▶ _Required work_: Only the lines from the start of the entries through the line with "Definition CONNECT_TIMEOUT : Z := secs 10." are wanted; please output them exactly.

---------- Available data ----------

(* ===== verification/GwPath.v ===== *)
(** * Gateway: one peer's path state machine

    [crates/wiremesh-gateway/src/path.rs].  [Path] is the per-peer record the
    driver keeps; [tick], [on_handshake] and [on_authenticated_inbound] are its
    three operations.  An [Instant] is a [Z] of nanoseconds and
    [saturating_duration_since] is [sat_sub].  A run is a sequence of events in
    the order the driver delivers them, with non-decreasing instants. *)
From Stdlib Require Import ZArith Lia.
From S2P Require Import Prelude.
Open Scope Z_scope.

(** [uapi::PERSISTENT_KEEPALIVE_SECS]. *)
Definition PERSISTENT_KEEPALIVE_SECS : Z := 25.
Definition KEEPALIVE : Z := secs PERSISTENT_KEEPALIVE_SECS.
Definition CONNECT_TIMEOUT : Z := secs 10.
Definition DEGRADED_AFTER : Z := secs 45.
Definition DEGRADED_DEAD_AFTER : Z := CONNECT_TIMEOUT.
Definition BACKOFF_INITIAL : Z := secs 2.
Definition BACKOFF_MAX : Z := secs 30.
Definition PROBE_DIRECT_INTERVAL : Z := secs 20.

Inductive PathState : Type := Connecting | Direct | Degraded | Relayed | Disconnected.

#[export] Instance PathState_eq_dec : EqDecision PathState.
Proof. solve_decision. Defined.

Definition as_str (s : PathState) : string :=
  match s with
  | Connecting => "connecting"
  | Direct => "direct"
  | Degraded => "degraded"
  | Relayed => "relayed"
  | Disconnected => "disconnected"
  end.

Definition directive_should_punch (state : option PathState) (relay_pointed : bool) : bool :=
  (match state with None | Some Connecting => true | _ => false end && negb relay_pointed)%bool.

Definition settled (s : PathState) : bool :=
  match s with Direct | Relayed => true | _ => false end.

Definition transition_crosses_settled_boundary (before after : PathState) : bool :=
  negb (Bool.eqb (settled before) (settled after)).

Inductive PathAction : Type := StartPunch | MarkRelayNeeded | RelayDied | Retry | ProbeDirect.

#[export] Instance PathAction_eq_dec : EqDecision PathAction.
Proof. solve_decision. Defined.

Record Path : Type := {
  state : PathState;
  last_handshake : option Z;
  last_inbound : option Z;
  connecting_since : Z;
  backoff : Z;
  degraded_since : option Z;
  disconnected_since : option Z;
  relayed_probe_last : option Z }.

Definition new (now : Z) : Path :=
  {| state := Connecting; last_handshake := None; last_inbound := None;
     connecting_since := now; backoff := BACKOFF_INITIAL; degraded_since := None;
     disconnected_since := None; relayed_probe_last := None |}.

Definition on_handshake (p : Path) (now : Z) (rx_corroborated : bool) : Path :=
  if negb rx_corroborated then p else
  {| state := Direct; last_handshake := Some now; last_inbound := Some now;
     connecting_since := connecting_since p; backoff := BACKOFF_INITIAL;
     degraded_since := None; disconnected_since := None; relayed_probe_last := None |}.

Definition on_authenticated_inbound (p : Path) (now : Z) : Path :=
  {| state := state p; last_handshake := last_handshake p; last_inbound := Some now;
     connecting_since := connecting_since p; backoff := backoff p;
     degraded_since := degraded_since p; disconnected_since := disconnected_since p;
     relayed_probe_last := relayed_probe_last p |}.

(** [self.last_inbound.or(self.last_handshake)]. *)
Definition last_evidence (p : Path) : option Z :=
  match last_inbound p with Some t => Some t | None => last_handshake p end.

(** The escalation [Connecting] and [Degraded] share: ride the relay when one
    is available, otherwise park. *)
Definition escalate (p : Path) (now : Z) (relay_available : bool) : Path :=
  if relay_available then
    {| state := Relayed; last_handshake := last_handshake p; last_inbound := last_inbound p;
       connecting_since := connecting_since p; backoff := backoff p;
       degraded_since := degraded_since p; disconnected_since := disconnected_since p;
       relayed_probe_last := Some now |}
  else
    {| state := Disconnected; last_handshake := last_handshake p; last_inbound := last_inbound p;
       connecting_since := connecting_since p; backoff := backoff p;
       degraded_since := degraded_since p; disconnected_since := Some now;
       relayed_probe_last := relayed_probe_last p |}.

Definition tick_connecting (p : Path) (now : Z) (relay_available : bool) : Path * option PathAction :=
  if CONNECT_TIMEOUT <=? sat_sub now (connecting_since p)
  then (escalate p now relay_available, Some MarkRelayNeeded)
  else (p, None).

Definition tick_direct (p : Path) (now : Z) : Path * option PathAction :=
  match last_evidence p with
  | Some last =>
      if DEGRADED_AFTER <=? sat_sub now last then
        ({| state := Degraded; last_handshake := last_handshake p; last_inbound := last_inbound p;
            connecting_since := connecting_since p; backoff := backoff p;
            degraded_since := Some now; disconnected_since := disconnected_since p;
            relayed_probe_last := relayed_probe_last p |}, Some Retry)
      else (p, None)
  | None => (p, None)
  end.

Definition tick_degraded (p : Path) (now : Z) (relay_available : bool) : Path * option PathAction :=
  let since := default now (degraded_since p) in
  if DEGRADED_DEAD_AFTER <=? sat_sub now since
  then (escalate p now relay_available, Some MarkRelayNeeded)
  else (p, Some Retry).

Definition tick_relayed (p : Path) (now : Z) (relay_available : bool) : Path * option PathAction :=
  if relay_available then
    let due := match relayed_probe_last p with
               | None => true
               | Some last => PROBE_DIRECT_INTERVAL <=? sat_sub now last
               end in
    if due then
      ({| state := state p; last_handshake := last_handshake p; last_inbound := last_inbound p;
          connecting_since := connecting_since p; backoff := backoff p;
          degraded_since := degraded_since p; disconnected_since := disconnected_since p;
          relayed_probe_last := Some now |}, Some ProbeDirect)
    else (p, None)
  else
    ({| state := Disconnected; last_handshake := last_handshake p; last_inbound := last_inbound p;
        connecting_since := connecting_since p; backoff := backoff p;
        degraded_since := degraded_since p; disconnected_since := Some now;
        relayed_probe_last := None |}, Some RelayDied).

Definition tick_disconnected (p : Path) (now : Z) : Path * option PathAction :=
  let since := default now (disconnected_since p) in
  if backoff p <=? sat_sub now since then
    ({| state := Connecting; last_handshake := last_handshake p; last_inbound := last_inbound p;
        connecting_since := now; backoff := Z.min (backoff p * 2) BACKOFF_MAX;
        degraded_since := degraded_since p; disconnected_since := None;
        relayed_probe_last := relayed_probe_last p |}, Some StartPunch)
  else (p, None).

Definition tick (p : Path) (now : Z) (relay_available : bool) : Path * option PathAction :=
  match state p with
  | Connecting => tick_connecting p now relay_available
  | Direct => tick_direct p now
  | Degraded => tick_degraded p now relay_available
  | Relayed => tick_relayed p now relay_available
  | Disconnected => tick_disconnected p now
  end.

(** ** Runs *)

Inductive Event : Type :=
| ETick (now : Z) (relay_available : bool)
| EHandshake (now : Z) (rx_corroborated : bool)
| EInbound (now : Z).

Definition etime (e : Event) : Z :=
  match e with ETick now _ => now | EHandshake now _ => now | EInbound now => now end.

Definition step (p : Path) (e : Event) : Path * option PathAction :=
  match e with
  | ETick now relay => tick p now relay
  | EHandshake now corr => (on_handshake p now corr, None)
  | EInbound now => (on_authenticated_inbound p now, None)
  end.

(** The path and the time-stamped actions emitted so far. *)
Definition run1 (s : Path * list (Z * PathAction)) (e : Event) : Path * list (Z * PathAction) :=
  let '(p', a) := step (fst s) e in
  (p', snd s ++ match a with Some a => [(etime e, a)] | None => [] end).

Definition run (p : Path) (evs : list Event) : Path * list (Z * PathAction) :=
  foldl run1 (p, []) evs.

(** The driver's clock: instants never go back. *)
Fixpoint monotone (t : Z) (evs : list Event) : Prop :=
  match evs with [] => True | e :: evs' => t <= etime e /\ monotone (etime e) evs' end.

Definition clock (t : Z) (evs : list Event) : Z := foldl (fun _ e => etime e) t evs.

Lemma run_snoc p evs e : run p (evs ++ [e]) = run1 (run p evs) e.
Proof. unfold run. by rewrite foldl_app. Qed.

Lemma clock_snoc t evs e : clock t (evs ++ [e]) = etime e.
Proof. unfold clock. by rewrite foldl_app. Qed.

Lemma monotone_snoc t evs e :
  monotone t (evs ++ [e]) <-> monotone t evs /\ clock t evs <= etime e.
Proof.
  revert t. induction evs as [|e' evs IH]; intros t; cbn.
  - tauto.
  - rewrite IH. unfold clock. cbn. tauto.
Qed.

----------

▶ _Result for this task_:
(* ===== verification/GwPath.v ===== *)
(** * Gateway: one peer's path state machine

    [crates/wiremesh-gateway/src/path.rs].  [Path] is the per-peer record the
    driver keeps; [tick], [on_handshake] and [on_authenticated_inbound] are its
    three operations.  An [Instant] is a [Z] of nanoseconds and
    [saturating_duration_since] is [sat_sub].  A run is a sequence of events in
    the order the driver delivers them, with non-decreasing instants. *)
From Stdlib Require Import ZArith Lia.
From S2P Require Import Prelude.
Open Scope Z_scope.

(** [uapi::PERSISTENT_KEEPALIVE_SECS]. *)
Definition PERSISTENT_KEEPALIVE_SECS : Z := 25.
Definition KEEPALIVE : Z := secs PERSISTENT_KEEPALIVE_SECS.
Definition CONNECT_TIMEOUT : Z := secs 10.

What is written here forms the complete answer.